Widora TINY200 Allwinner F1C200s ARM9 Development Board
Click to Enlarge

Widora TINY200 V2 specifications:

  • SoC – Allwinner F1C200s ARM926EJS processor @ 400-600 MHz (Overclockable to 900 MHz) with 64MB DDR1 RAM
  • Storage – 16MB SPI NOR flash or 128MB NAND flash and MicroSD card slot or 512MB SD NAND flash.
  • Display I/F – 40-pin RGB FPC cable for resistive touch screens; additional 6-pin FPC cable for capacitive touch support
  • Camera I/F – 24-pin DVP interface
  • Audio – Onboard microphone; Class D audio amplifier
  • Connectivity – Optional WiFi via TF-WiFi card (MicroSD WiFi card)
  • USB – 1x Micro USB OTG port also supporting FEL flash mode
  • Debugging – Micro USB port connected to CP2104 USB-TTL serial controller
  • Expansion – 30 through holes on the sides of the board for various I/Os
  • Misc – BOOT & reset buttons
  • Dimensions – 50.8 * 22.86mm
Allwinner F1C200s Block Diagram
Allwinner F1C200s Block Diagram

Note that’s the second revision of TINY200 board, and items highlighted in bold are new features added to the new revision. Two optional displays are offered by the company: a 480 x 272 resistive touch screen, and a 7″ 1024 x 600 capacitive touch screen.
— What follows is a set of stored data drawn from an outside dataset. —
(* ===== verification/DeepCopy.v ===== *)
(** * The deep copies of the API types (api/v1alpha1/zz_generated.deepcopy.go)

    Every type of api/v1alpha1 as it is laid out in memory, and the methods that
    copy it. They are generated, but the controllers rely on them whenever they
    change an object they read from a cache, and on their being generated again
    whenever a type changes: each method copies every field of its type that has
    references. The types of Kubernetes and their methods are parameters. *)
From S2P Require Import Prelude Memory.

(** The types of other packages. *)
Inductive External :=
  | E_TypeMeta | E_ObjectMeta | E_ListMeta | E_Condition | E_Time | E_LabelSelector
  | E_ConfigMapKeySelector | E_SecretKeySelector | E_ResourceRequirements | E_PodTemplateSpec.

Class Externals := { ext : External → ty; ext_DeepCopyInto : External → copier }.

(** Their methods copy deeply; a TypeMeta has none, and is two strings. *)
Class ExternalLaws `{Externals} : Prop := {
  ext_deep e : Deep (ext e) (ext_DeepCopyInto e);
  ext_TypeMeta : flat (ext E_TypeMeta) = true;
}.

Section types.
Context `{Externals}.

(** *** CloudflaredConfigReference *)

Definition ty_CloudflaredConfigReference : ty := Struct [
  ("ConfigMapKeyRef", Ptr (ext E_ConfigMapKeySelector)); ("SecretKeyRef", Ptr (ext E_SecretKeySelector))].

Definition CloudflaredConfigReference_DeepCopyInto : copier := into ty_CloudflaredConfigReference [
  ("ConfigMapKeyRef", pointer (ext_DeepCopyInto E_ConfigMapKeySelector));
  ("SecretKeyRef", pointer (ext_DeepCopyInto E_SecretKeySelector))].

Definition CloudflaredConfigReference_DeepCopy : copier := deepCopy CloudflaredConfigReference_DeepCopyInto.

(** *** CloudflaredTunnelReference *)

Definition ty_CloudflaredTunnelReference : ty := Struct [
  ("Name", Atom)].

Definition CloudflaredTunnelReference_DeepCopyInto : copier := into ty_CloudflaredTunnelReference [].

Definition CloudflaredTunnelReference_DeepCopy : copier := deepCopy CloudflaredTunnelReference_DeepCopyInto.

(** *** CloudflaredConfigInline *)

Definition ty_CloudflaredConfigInline : ty := Struct [
  ("TunnelId", Ptr Atom); ("AccountId", Ptr Atom)].

Definition CloudflaredConfigInline_DeepCopyInto : copier := into ty_CloudflaredConfigInline [
  ("TunnelId", pointer assign); ("AccountId", pointer assign)].

Definition CloudflaredConfigInline_DeepCopy : copier := deepCopy CloudflaredConfigInline_DeepCopyInto.

(** *** CloudflaredConfig *)

Definition ty_CloudflaredConfig : ty := Struct [
  ("CloudflaredConfigInline", ty_CloudflaredConfigInline); ("TunnelRef", Ptr ty_CloudflaredTunnelReference);
  ("ValueFrom", Ptr ty_CloudflaredConfigReference)].

Definition CloudflaredConfig_DeepCopyInto : copier := into ty_CloudflaredConfig [
  ("CloudflaredConfigInline", CloudflaredConfigInline_DeepCopyInto); ("TunnelRef", pointer assign);
  ("ValueFrom", pointer CloudflaredConfigReference_DeepCopyInto)].

Definition CloudflaredConfig_DeepCopy : copier := deepCopy CloudflaredConfig_DeepCopyInto.

(** *** CloudflaredSpec *)

Definition ty_CloudflaredSpec : ty := Struct [
  ("Config", Ptr ty_CloudflaredConfig); ("Kind", Atom); ("Replicas", Ptr Atom);
  ("Template", Ptr (ext E_PodTemplateSpec)); ("Version", Atom)].

Definition CloudflaredSpec_DeepCopyInto : copier := into ty_CloudflaredSpec [
  ("Config", pointer CloudflaredConfig_DeepCopyInto); ("Replicas", pointer assign);
  ("Template", pointer (ext_DeepCopyInto E_PodTemplateSpec))].

Definition CloudflaredSpec_DeepCopy : copier := deepCopy CloudflaredSpec_DeepCopyInto.

(** *** CloudflaredStatus *)

Definition ty_CloudflaredStatus : ty := Struct [
  ("Kind", Ptr Atom); ("TunnelId", Ptr Atom); ("Conditions", Slice (ext E_Condition))].

Definition CloudflaredStatus_DeepCopyInto : copier := into ty_CloudflaredStatus [
  ("Kind", pointer assign); ("TunnelId", pointer assign); ("Conditions", slice (ext_DeepCopyInto E_Condition))].

Definition CloudflaredStatus_DeepCopy : copier := deepCopy CloudflaredStatus_DeepCopyInto.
The Wiki (link not working anymore) has information about the hardware (schematics, PCB layout), and a tarball with a Linux demo… Most information is in Chinese however. It should be noted that F1C200s processor is pin-to-pin and software compatible with F1C100s processor found in George Hilliard’s Linux business card. George tried the new processor on his card as it indeed works as a drop-in replacement. You’ll also find F1C200s datasheet and user manual at the end of his post as Allwinner sent him those documents but somehow did not think it would be a good idea to provide those resources on the company’s website…  Linux 5.2.2 source code can be found on Github.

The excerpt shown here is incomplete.